Work item: Write out each line of the entries exactly, starting at the first and finishing with the line that contains "one code unit".
--- Data provided Enclosed Below ---
(** * turbo-chart: the timeline rendering engine of [src/turbo-chart.mts]

    A shallow embedding of the [TimelineRenderer] class, of
    [formatDuration], and of [getLatestRunFile] and [main] over a file
    system that is a parameter, followed by the properties of the
    engine and of its caller.

    Numbers.  A JavaScript [number] is an IEEE-754 binary64.  The program
    uses numbers in two ways, and the embedding keeps them apart:

    - [number]: the values that are integers or one of the three special
      values [NaN], [Infinity], [-Infinity]: epoch-millisecond timestamps,
      character columns, loop counters, string lengths.  Integers are kept
      in [Z]; binary64 adds, subtracts and compares integers below 2^53
      exactly, so that is the range in which this part of the embedding is
      the program.  The special values follow IEEE-754.
    - [float]: binary64 itself ([spec_float] at precision 53), for the
      values that are fractions: [msToChars] and every product with it,
      and the quotient [ms / 10] of [formatDuration].
      Division, multiplication and their rounding are those of
      [SpecFloat]; [Math_floor] leads from [float] back to [number].

    Text.  A JavaScript string is a sequence of UTF-16 code units and its
    [length] counts them.  The program writes two characters outside
    ASCII, the box-drawing separator U+2502 and the no-break space U+00A0,
    one code unit each; [jschar] names them, so that the length of a
    [text] is the width the program computes with. *)

From Stdlib Require Import ZArith Lia Bool Ascii String SpecFloat Reals Lra.
From stdpp Require Import base list strings pretty gmap sorting.

Local Open Scope Z_scope.

(** ** Numbers *)

Inductive number :=
  | NaN
  | Infinity (negative : bool)
  | Int (z : Z).

Module Num.

Definition neg (a : number) : number :=
  match a with
  | NaN => NaN
  | Infinity s => Infinity (negb s)
  | Int z => Int (- z)
  end.

(** [a + b] *)
Definition add (a b : number) : number :=
  match a, b with
  | NaN, _ | _, NaN => NaN
  | Infinity s, Infinity s' => if Bool.eqb s s' then Infinity s else NaN
  | Infinity s, Int _ | Int _, Infinity s => Infinity s
  | Int x, Int y => Int (x + y)
  end.

(** [a - b] *)
Definition sub (a b : number) : number := add a (neg b).

(** [a < b] *)
Definition ltb (a b : number) : bool :=
  match a, b with
  | NaN, _ | _, NaN => false
  | Infinity s, Infinity s' => s && negb s'
  | Infinity s, Int _ => s
  | Int _, Infinity s => negb s
  | Int x, Int y => x <? y
  end.

(** [a <= b] *)
Definition leb (a b : number) : bool :=
  match a, b with
  | NaN, _ | _, NaN => false
  | Infinity s, Infinity s' => s || negb s'
  | Infinity s, Int _ => s
  | Int _, Infinity s => negb s
  | Int x, Int y => x <=? y
  end.

(** [a === b] *)
Definition eqb (a b : number) : bool :=
  match a, b with
  | Infinity s, Infinity s' => Bool.eqb s s'
  | Int x, Int y => x =? y
  | _, _ => false
  end.

(** SameValueZero, the comparison of [Array.prototype.includes]:
    it differs from [===] in that NaN is found. *)
Definition sameValueZero (a b : number) : bool :=
  match a, b with
  | NaN, NaN => true
  | _, _ => eqb a b
  end.

Definition includes (l : list number) (a : number) : bool :=
  existsb (sameValueZero a) l.

Definition min2 (a b : number) : number :=
  match a, b with
  | NaN, _ | _, NaN => NaN
  | _, _ => if ltb b a then b else a
  end.

Definition max2 (a b : number) : number :=
  match a, b with
  | NaN, _ | _, NaN => NaN
  | _, _ => if ltb a b then b else a
  end.

(** [Math.min(...l)] and [Math.max(...l)]: NaN if an argument is, the
    identity of the operation on no argument at all. *)
Definition Math_min (l : list number) : number :=
  foldr min2 (Infinity false) l.

Definition Math_max (l : list number) : number :=
  foldr max2 (Infinity true) l.

End Num.

(** ** binary64 *)

Abbreviation float := spec_float.

Module F64.

Definition prec : Z := 53.
Definition emax : Z := 1024.

Definition of_Z (z : Z) : float := binary_normalize prec emax z 0 false.

Definition of_number (a : number) : float :=
  match a with
  | NaN => S754_nan
  | Infinity s => S754_infinity s
  | Int z => of_Z z
  end.

Definition mul : float -> float -> float := SFmul prec emax.
Definition div : float -> float -> float := SFdiv prec emax.

(** [Math.floor]: the largest integer not above [±m * 2^e].  A shift by
    a negative amount is the floored division by the power of two. *)
Definition Math_floor (x : float) : number :=
  match x with
  | S754_nan => NaN
  | S754_infinity s => Infinity s
  | S754_zero _ => Int 0
  | S754_finite s m e => Int (Z.shiftl (cond_Zopp s (Zpos m)) e)
  end.

End F64.

(** ** Text *)

Inductive jschar :=
  | Sep                  (* U+2502, the vertical separator *)
  | Nbsp                 (* U+00A0 *)
  | Chr (a : ascii).

Abbreviation text := (list jschar).

Definition text_of_string (s : string) : text :=
  Chr <$> list_ascii_of_string s.

Definition spaces (n : nat) : text := replicate n (Chr " "%char).

(** [String.prototype.padEnd]: the target length goes through ToLength,
    which sends NaN and everything below zero to zero. *)
Definition padEnd (t : text) (target : number) : text :=
  match target with
  | Int n => t ++ spaces (Z.to_nat n - length t)
  | _ => t
  end.

(** Template-literal conversion of an integer or special number. *)
Definition Number_toString (a : number) : string :=
  match a with
  | NaN => "NaN"
  | Infinity false => "Infinity"
  | Infinity true => "-Infinity"
  | Int z => pretty z
  end.

(** ** formatDuration *)

(** [hundredths / 100] and its conversion to a string, for an integer
    count of hundredths of at most fifteen digits: the quotient has at
    most two decimals, and the shortest decimal that reads back as that
    binary64 is the quotient written without trailing zeros. *)
Definition seconds_toString (hundredths : Z) : string :=
  let whole := pretty (hundredths `div` 100) in
  let frac := hundredths `mod` 100 in
  if frac =? 0 then whole
  else if frac `mod` 10 =? 0 then whole +:+ "." +:+ pretty (frac `div` 10)
  else whole +:+ "." +:+ pretty (frac `div` 10) +:+ pretty (frac `mod` 10).

(** [Math.floor(ms / 10)] is computed in binary64; a floor that is not
    a number (of NaN or an infinity) stays what it is when divided by
    100. *)
Definition formatDuration (ms : number) : string :=
  if Num.ltb ms (Int 1000) then Number_toString ms +:+ "ms"
  else
    match F64.Math_floor (F64.div (F64.of_number ms) (F64.of_Z 10)) with
    | Int hundredths => seconds_toString hundredths +:+ "s"
    | seconds => Number_toString seconds +:+ "s"
    end.


(** ** The input: [SummaryTask]

    The renderer reads four fields of a task: [taskId], [package],
    [execution.startTime] and [execution.endTime]; the record keeps those.
    The timestamps are epoch milliseconds, integers. *)

Record SummaryTask := {
  taskId : string;
  package : string;
  startTime : Z;
  endTime : Z;
}.

Module CONFIG.
Definition TIMELINE_WIDTH : Z := 100.
Definition MAX_LABEL_WIDTH : Z := 45.
Definition MIN_BAR_WIDTH : Z := 3.
Definition NUM_TIME_MARKERS : Z := 8.
End CONFIG.

(** ** Styled output

    [styleText] and the ANSI escapes are capabilities of the terminal;
    a line keeps, piece by piece, which of them the program applied to
    which text. *)

Inductive style := gray | dim_style.

(** The escape [\x1b[48;5;<code>m]: a background of the 256-colour
    palette. *)
Inductive color := Bg256 (code : Z).

Inductive span :=
  | Raw (t : text)                      (* text appended as it is *)
  | Styled (st : style) (t : text)      (* styleText(st, t) *)
  | Painted (bg : color) (c : jschar).  (* `${bg}c\x1b[0m` *)

Abbreviation line := (list span).

(** The characters of a line that take a column. *)
Definition span_text (s : span) : text :=
  match s with
  | Raw t | Styled _ t => t
  | Painted _ c => [c]
  end.

Definition visible (l : line) : text := l ≫= span_text.

(** What a call can do besides returning. *)
Inductive error := RangeError.

Inductive outcome (A : Type) :=
  | Returns (a : A)
  | Throws (e : error)
  | Diverges.
Arguments Returns {A} a.
Arguments Throws {A} e.
Arguments Diverges {A}.

(** [String.prototype.repeat]: a negative or infinite count throws
    RangeError; NaN counts as zero. *)
Definition repeat_space (count : number) : outcome text :=
  match count with
  | NaN => Returns []
  | Infinity _ => Throws RangeError
  | Int n => if n <? 0 then Throws RangeError else Returns (spaces (Z.to_nat n))
  end.

(** ** TimelineRenderer *)

Record TimelineRenderer := {
  msToChars : float;
  r_startTime : number;
  r_endTime : number;
  totalDuration : number;
  labelWidth : number;
  packageColors : gmap string color;
}.

(** [[...new Set(l)]]: the elements of [l] in the order of their first
    occurrence. *)
Fixpoint Set_values (seen l : list string) : list string :=
  match l with
  | [] => []
  | x :: l' =>
      if bool_decide (x ∈ seen) then Set_values seen l'
      else x :: Set_values (x :: seen) l'
  end.
(** * create_assets.py: placeholder asset generator

    A shallow embedding of [mobile/create_assets.py] together with the
    part of the Python runtime the script calls: [base64.b64decode],
    [os.makedirs], [open(..., 'wb')], the [with] statement and [print].

    The script itself is twenty lines; what it does is decided almost
    entirely by those primitives, so they are modelled explicitly:

    - [binascii] / [base64]: the decoder is the character loop of
      CPython's [binascii.a2b_base64] in its default (non-strict) mode;
    - a file system is a finite map from component paths (relative to
      the working directory) to nodes; [mkdir] and [open_wb] check the
      parent and the target the way the system calls do, and an [env]
      record says which operations the surrounding system refuses;
    - [Py] is a state-and-exception monad over the file system and an
      event trace.  A raised exception keeps the state reached so far. *)

From Stdlib Require Import ZArith Ascii String.
From stdpp Require Import gmap strings list fin_maps.

Local Open Scope Z_scope.

(** ** Exceptions and results *)

Inductive exn : Type :=
  | ValueError
  | BinasciiError
  | FileExistsError
  | FileNotFoundError
  | NotADirectoryError
  | IsADirectoryError
  | PermissionError
  | NoSpaceError.

(** [is_OSError e]: [e] is an instance of Python's [OSError]. *)
Definition is_OSError (e : exn) : bool :=
  match e with
  | ValueError | BinasciiError => false
  | _ => true
  end.

Definition is_FileExistsError (e : exn) : bool :=
  match e with
  | FileExistsError => true
  | _ => false
  end.

Inductive result (A : Type) : Type :=
  | Ok (a : A)
  | Raise (e : exn).
Arguments Ok {A} a.
Arguments Raise {A} e.

(** ** Base64 decoding *)

Module binascii.

(** Value of a base64 alphabet character, [64] for any other byte
    (the C table holds an out-of-range marker there, tested with
    [>= 64]). *)
Definition table_a2b_base64 (c : Z) : Z :=
  if (65 <=? c) && (c <=? 90) then c - 65
  else if (97 <=? c) && (c <=? 122) then c - 71
  else if (48 <=? c) && (c <=? 57) then c + 4
  else if c =? 43 then 62
  else if c =? 47 then 63
  else 64.

Definition BASE64_PAD : Z := 61.

(** An [unsigned char] store. *)
Definition u8 (z : Z) : Z := Z.land z 255.

(** Loop state: position in the current quad, bits left over from the
    previous character, pads seen since the last data character. *)
Record dstate : Type := DState
  { quad_pos : Z; leftchar : Z; pads : Z }.

Definition dinit : dstate :=
  {| quad_pos := 0; leftchar := 0; pads := 0 |}.

(** The [for] loop of [a2b_base64] with [strict_mode = 0].  [out] holds
    the bytes produced so far, most recent first.  Reaching a complete
    pad sequence leaves the loop at once ([goto done]). *)
Fixpoint a2b_loop (data : list Z) (st : dstate) (out : list Z)
  : result (list Z) :=
  match data with
  | [] =>
      if quad_pos st =? 0 then Ok (rev out)
      else Raise BinasciiError
  | this_ch :: rest =>
      if this_ch =? BASE64_PAD then
        if (2 <=? quad_pos st) && (4 <=? quad_pos st + (pads st + 1))
        then Ok (rev out)
        else if 2 <=? quad_pos st
             then a2b_loop rest
                    {| quad_pos := quad_pos st; leftchar := leftchar st;
                       pads := pads st + 1 |} out
             else a2b_loop rest st out
      else
        let v := table_a2b_base64 this_ch in
        if 64 <=? v then a2b_loop rest st out
        else
          let q := quad_pos st in
          let lc := leftchar st in
          if q =? 0 then
            a2b_loop rest {| quad_pos := 1; leftchar := v; pads := 0 |} out
          else if q =? 1 then
            a2b_loop rest
              {| quad_pos := 2; leftchar := Z.land v 15; pads := 0 |}
              (u8 (Z.lor (Z.shiftl lc 2) (Z.shiftr v 4)) :: out)
          else if q =? 2 then
            a2b_loop rest
              {| quad_pos := 3; leftchar := Z.land v 3; pads := 0 |}
              (u8 (Z.lor (Z.shiftl lc 4) (Z.shiftr v 2)) :: out)
          else
            a2b_loop rest
              {| quad_pos := 0; leftchar := 0; pads := 0 |}
              (u8 (Z.lor (Z.shiftl lc 6) v) :: out)
  end.

Definition a2b_base64 (data : list Z) : result (list Z) :=
  a2b_loop data dinit [].

End binascii.

Module base64.

Definition ord (c : Ascii.ascii) : Z := Z.of_N (Ascii.N_of_ascii c).

(** [s.encode('ascii')]: a [str] argument must be pure ASCII. *)
Fixpoint encode_ascii (s : string) : result (list Z) :=
  match s with
  | EmptyString => Ok []
  | String c s' =>
      if 128 <=? ord c then Raise ValueError
      else match encode_ascii s' with
           | Ok bs => Ok (ord c :: bs)
           | Raise e => Raise e
           end
  end.

(** [base64.b64decode(s)] with [altchars=None, validate=False]. *)
Definition b64decode (s : string) : result (list Z) :=
  match encode_ascii s with
  | Ok bs => binascii.a2b_base64 bs
  | Raise e => Raise e
  end.

End base64.

(** ** The script's constants *)

Definition green_pixel : string :=
  "iVBORw0KGgoAAAANSUhEUgAAAAEAAAABCAYAAAAfFcSJAAAADUlEQVR42mNk+M9QDwADhgGAWjR9awAAAABJRU5ErkJggg==".

Definition assets : list string :=
  ["icon.png"; "splash.png"; "adaptive-icon.png"; "favicon.png"].

(** ** File system, environment and events *)

(** A path is the list of its components below the working directory;
    [[]] is the working directory itself. *)
Abbreviation path := (list string).

Inductive node : Type :=
  | Dir
  | File (data : list Z).

(** [components s] cuts [s] at every ["/"]. *)
Fixpoint components (s : string) : list string :=
  match s with
  | EmptyString => [EmptyString]
  | String c s' =>
      if Ascii.eqb c "/"%char then EmptyString :: components s'
      else match components s' with
           | [] => [String c EmptyString]
           | x :: xs => String c x :: xs
           end
  end.

Definition is_name (c : string) : bool :=
  negb (String.eqb c "") && negb (String.eqb c ".").

(** Path resolution of a relative path name: empty components (doubled
    or trailing slashes) and ["."] are skipped.  Absolute names and
    [".."] do not occur in the script and are not interpreted. *)
Definition resolve (name : string) : path :=
  List.filter is_name (components name).

Definition parent (p : path) : path := removelast p.

(** What the surrounding system decides.  The script reads none of the
    first four fields; the last three say which operations are refused
    (permissions, read-only media) and how many bytes a file may take
    (quota, full disk; [None] is no limit). *)
Record env : Type := Env
  { argv : list string;
    environ : list (string * string);
    clock : Z;
    locale : string;
    mkdir_refused : path -> bool;
    open_refused : path -> bool;
    room : path -> option nat }.
(* ===== verification/StateMachine.v ===== *)
(** * The sequence lifecycle

    include/decodefabric/state_machine.hpp and the transition table of
    src/core.cpp.  A [SequenceStateMachine] holds one [SequenceState]; its
    [transition_to] either moves along the table or reports an error and
    changes nothing.  Callers in src/fabric.cpp ignore that result, so
    [transition_to_state], the state after the call, is what they observe. *)

From S2P Require Import Prelude Enums Errors.

(** [is_terminal]. *)
Definition is_terminal (s : SequenceState) : bool :=
  match s with
  | SequenceState.Cancelled | SequenceState.DeadlineExpired | SequenceState.NonRetryableFailure
  | SequenceState.Completed | SequenceState.StaleSuperseded => true
  | _ => false
  end.

(** [is_stopped]. *)
Definition is_stopped (s : SequenceState) : bool :=
  bool_decide (s = SequenceState.CancelRequested) || is_terminal s.

(** [SequenceStateMachine::can_transition]. *)
Definition can_transition (from to : SequenceState) : bool :=
  if bool_decide (from = to) then false
  else if is_terminal from then false
  else
    let goes s := bool_decide (to = s) in
    match from with
    | SequenceState.Admitted_ =>
        goes SequenceState.Waiting || goes SequenceState.Cancelled || goes SequenceState.DeadlineExpired
    | SequenceState.Waiting =>
        goes SequenceState.Ready || goes SequenceState.Paused || goes SequenceState.Cancelled
        || goes SequenceState.DeadlineExpired
    | SequenceState.Ready | SequenceState.ReadyForNextToken =>
        goes SequenceState.Grouped || goes SequenceState.Waiting || goes SequenceState.Yielded
        || goes SequenceState.Paused || goes SequenceState.Cancelled || goes SequenceState.DeadlineExpired
    | SequenceState.Grouped =>
        goes SequenceState.Reserved || goes SequenceState.Ready || goes SequenceState.Waiting
        || goes SequenceState.Cancelled || goes SequenceState.DeadlineExpired
    | SequenceState.Reserved =>
        goes SequenceState.Dispatched || goes SequenceState.Ready || goes SequenceState.Waiting
        || goes SequenceState.Cancelled || goes SequenceState.DeadlineExpired
    | SequenceState.Dispatched =>
        goes SequenceState.Running || goes SequenceState.StepCompleted || goes SequenceState.CancelRequested
        || goes SequenceState.Cancelled || goes SequenceState.DeadlineExpired
        || goes SequenceState.StaleSuperseded || goes SequenceState.RetryableFailure
        || goes SequenceState.NonRetryableFailure || goes SequenceState.Retrying
    | SequenceState.Running =>
        goes SequenceState.StepCompleted || goes SequenceState.Completed
        || goes SequenceState.NonRetryableFailure || goes SequenceState.RetryableFailure
        || goes SequenceState.Retrying || goes SequenceState.Cancelled
        || goes SequenceState.DeadlineExpired || goes SequenceState.StaleSuperseded
    | SequenceState.StepCompleted =>
        goes SequenceState.ReadyForNextToken || goes SequenceState.Completed
        || goes SequenceState.Cancelled || goes SequenceState.DeadlineExpired
        || goes SequenceState.NonRetryableFailure || goes SequenceState.RetryableFailure
        || goes SequenceState.Retrying || goes SequenceState.StaleSuperseded || goes SequenceState.Waiting
    | SequenceState.Yielded =>
        goes SequenceState.Ready || goes SequenceState.Waiting || goes SequenceState.Paused
        || goes SequenceState.Cancelled || goes SequenceState.DeadlineExpired
    | SequenceState.Paused =>
        goes SequenceState.Ready || goes SequenceState.Waiting || goes SequenceState.Cancelled
        || goes SequenceState.DeadlineExpired
    | SequenceState.CancelRequested =>
        goes SequenceState.Cancelled || goes SequenceState.DeadlineExpired || goes SequenceState.Completed
    | SequenceState.RetryableFailure => goes SequenceState.Retrying
    | SequenceState.Retrying =>
        goes SequenceState.Ready || goes SequenceState.Cancelled || goes SequenceState.DeadlineExpired
    | _ => false
    end.

(** [SequenceStateMachine::transition_to]: the state after the call and its result. *)
Definition transition_to (next st : SequenceState) : SequenceState * Result unit :=
  if can_transition st next then (next, Ok tt)
  else (st, failed ErrorCode.InvalidArgument
              (("invalid transition " +:+ SequenceState.SequenceState_to_string st) +:+
               (" -> " +:+ SequenceState.SequenceState_to_string next))%string).

(** The state a caller that drops the result goes on with. *)
Definition transition_to_state (next st : SequenceState) : SequenceState := fst (transition_to next st).

(** ** The lifecycle as a step relation *)

Inductive lifecycle_step : relation SequenceState :=
  | lifecycle_move s s' : can_transition s s' = true -> lifecycle_step s s'.

(** The lifecycle order: what a sequence can become through any number of transitions. *)
Definition lifecycle : relation SequenceState := rtc lifecycle_step.

#[export] Instance lifecycle_preorder : PreOrder lifecycle.
Proof. unfold lifecycle. apply _. Qed.

#[export] Hint Constructors lifecycle_step : core.

(** Every call of [transition_to] stays within the lifecycle order, whatever it returns. *)
Lemma transition_to_lifecycle next st : lifecycle st (transition_to_state next st).
Proof.
  unfold transition_to_state, transition_to.
  destruct (can_transition st next) eqn:H; [|reflexivity]. apply rtc_once. by constructor.
Qed.

Lemma transition_to_ok next st :
  can_transition st next = true -> transition_to_state next st = next.
Proof. unfold transition_to_state, transition_to. by intros ->. Qed.

Lemma transition_to_refused next st :
  can_transition st next = false -> transition_to_state next st = st.
Proof. unfold transition_to_state, transition_to. by intros ->. Qed.

Lemma can_transition_terminal s s' : is_terminal s = true -> can_transition s s' = false.
Proof. intros H. unfold can_transition. rewrite H. by case_bool_decide. Qed.

Lemma transition_to_terminal next st : is_terminal st = true -> transition_to_state next st = st.
Proof. intros H. by apply transition_to_refused, can_transition_terminal. Qed.

(** Terminal states are absorbing along any number of steps. *)
Lemma lifecycle_terminal s s' : lifecycle s s' -> is_terminal s = true -> s' = s.
Proof.
  induction 1 as [|s s1 s' [? ? Hc] _ IH]; intros Ht; [done|].
  by rewrite can_transition_terminal in Hc.
Qed.

(** A stopped sequence (terminal, or with a cancellation requested) stays stopped. *)
Lemma lifecycle_stopped s s' : lifecycle s s' -> is_stopped s = true -> is_stopped s' = true.
Proof.
  induction 1 as [|s s1 s' Hstep _ IH]; intros Hs; [done|]. apply IH. inversion Hstep as [? ? Hc]; subst.
  destruct (is_terminal s) eqn:Ht; [by rewrite can_transition_terminal in Hc|].
  unfold is_stopped in Hs. rewrite Ht, orb_false_r in Hs. apply bool_decide_eq_true in Hs as ->.
  destruct s1; vm_compute in Hc; try discriminate Hc; reflexivity.
Qed.

Create HintDb lifecycle.
#[export] Hint Resolve transition_to_lifecycle : lifecycle.
#[export] Hint Extern 5 (lifecycle _ _) => reflexivity : lifecycle.
#[export] Hint Extern 9 (lifecycle _ (transition_to_state _ _)) =>
  (etrans; [|apply transition_to_lifecycle]) : lifecycle.

(** A path of the table, checked by evaluation. *)
Fixpoint path_ok (s : SequenceState) (p : list SequenceState) : bool :=
  match p with [] => true | s' :: p => can_transition s s' && path_ok s' p end.

Lemma path_ok_lifecycle s p : path_ok s p = true -> lifecycle s (default s (last p)).
Proof.
  revert s. induction p as [|s' p IH]; intros s; [reflexivity|].
  cbn [path_ok]. intros [Hc Hp]%andb_true_iff. specialize (IH _ Hp).
  eapply rtc_l; [by constructor|]. rewrite last_cons. by destruct (last p).
Qed.

(** A shortest way out of each lifecycle state. *)
Definition exit_path (s : SequenceState) : list SequenceState :=
  match s with
  | SequenceState.RetryableFailure => [SequenceState.Retrying; SequenceState.Cancelled]
  | _ => if is_terminal s then [] else [SequenceState.Cancelled]
  end.

(** ** Properties *)

(** Terminal states are absorbing: once a sequence is Cancelled, DeadlineExpired,
    NonRetryableFailure, Completed or StaleSuperseded, no sequence of [transition_to] calls, of
    any length and with any targets, moves it: it never becomes Ready again and can never be
    grouped, dispatched or advanced. *)
Lemma terminal_absorbing (s : SequenceState) (targets : list SequenceState) :
  is_terminal s = true ->
  foldl (fun st next => transition_to_state next st) s targets = s /\
  Forall (fun next => is_ok (snd (transition_to next s)) = false) targets.
Proof.
  intros Ht. split.
  - apply (lifecycle_terminal s); [|done]. apply foldl_rel; [apply _|].
    intros; apply transition_to_lifecycle.
  - apply Forall_forall. intros next _. unfold transition_to. by rewrite can_transition_terminal.
Qed.


(** Execution is only entered through grouping and reservation.  The only transition into
    Dispatched is from Reserved, the only one into Reserved is from Grouped, and Grouped is only
    entered from Ready or ReadyForNextToken; in particular the candidate states Waiting and
    Yielded cannot be grouped. *)
Lemma dispatch_only_via_reservation (s : SequenceState) :
  (can_transition s SequenceState.Dispatched = true <-> s = SequenceState.Reserved) /\
  (can_transition s SequenceState.Reserved = true <-> s = SequenceState.Grouped) /\
  (can_transition s SequenceState.Grouped = true <->
     s = SequenceState.Ready \/ s = SequenceState.ReadyForNextToken).
Proof. destruct s; vm_compute; intuition congruence. Qed.

(** No lifecycle dead end: from every enumerated state some terminal state is reachable
    along the transition table, so no sequence is stuck in a state it can never leave for a
    terminal one. *)
Lemma terminal_reachable (s : SequenceState) :
  s ∈ SequenceState.SequenceState_table ->
  exists t, is_terminal t = true /\ lifecycle s t.
Proof.
  intros Hs. exists (default s (last (exit_path s))).
  assert (Hall : Forall (fun s => is_terminal (default s (last (exit_path s))) = true /\
                                  path_ok s (exit_path s) = true) SequenceState.SequenceState_table)
    by (repeat constructor).
  rewrite Forall_forall in Hall. destruct (Hall s Hs) as [H1 H2].
  split; [done|]. by apply path_ok_lifecycle.
Qed.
--- End of Enclosed Data provided ---
The completed task:
(** * turbo-chart: the timeline rendering engine of [src/turbo-chart.mts]

    A shallow embedding of the [TimelineRenderer] class, of
    [formatDuration], and of [getLatestRunFile] and [main] over a file
    system that is a parameter, followed by the properties of the
    engine and of its caller.

    Numbers.  A JavaScript [number] is an IEEE-754 binary64.  The program
    uses numbers in two ways, and the embedding keeps them apart:

    - [number]: the values that are integers or one of the three special
      values [NaN], [Infinity], [-Infinity]: epoch-millisecond timestamps,
      character columns, loop counters, string lengths.  Integers are kept
      in [Z]; binary64 adds, subtracts and compares integers below 2^53
      exactly, so that is the range in which this part of the embedding is
      the program.  The special values follow IEEE-754.
    - [float]: binary64 itself ([spec_float] at precision 53), for the
      values that are fractions: [msToChars] and every product with it,
      and the quotient [ms / 10] of [formatDuration].
      Division, multiplication and their rounding are those of
      [SpecFloat]; [Math_floor] leads from [float] back to [number].

    Text.  A JavaScript string is a sequence of UTF-16 code units and its
    [length] counts them.  The program writes two characters outside
    ASCII, the box-drawing separator U+2502 and the no-break space U+00A0,
    one code unit each; [jschar] names them, so that the length of a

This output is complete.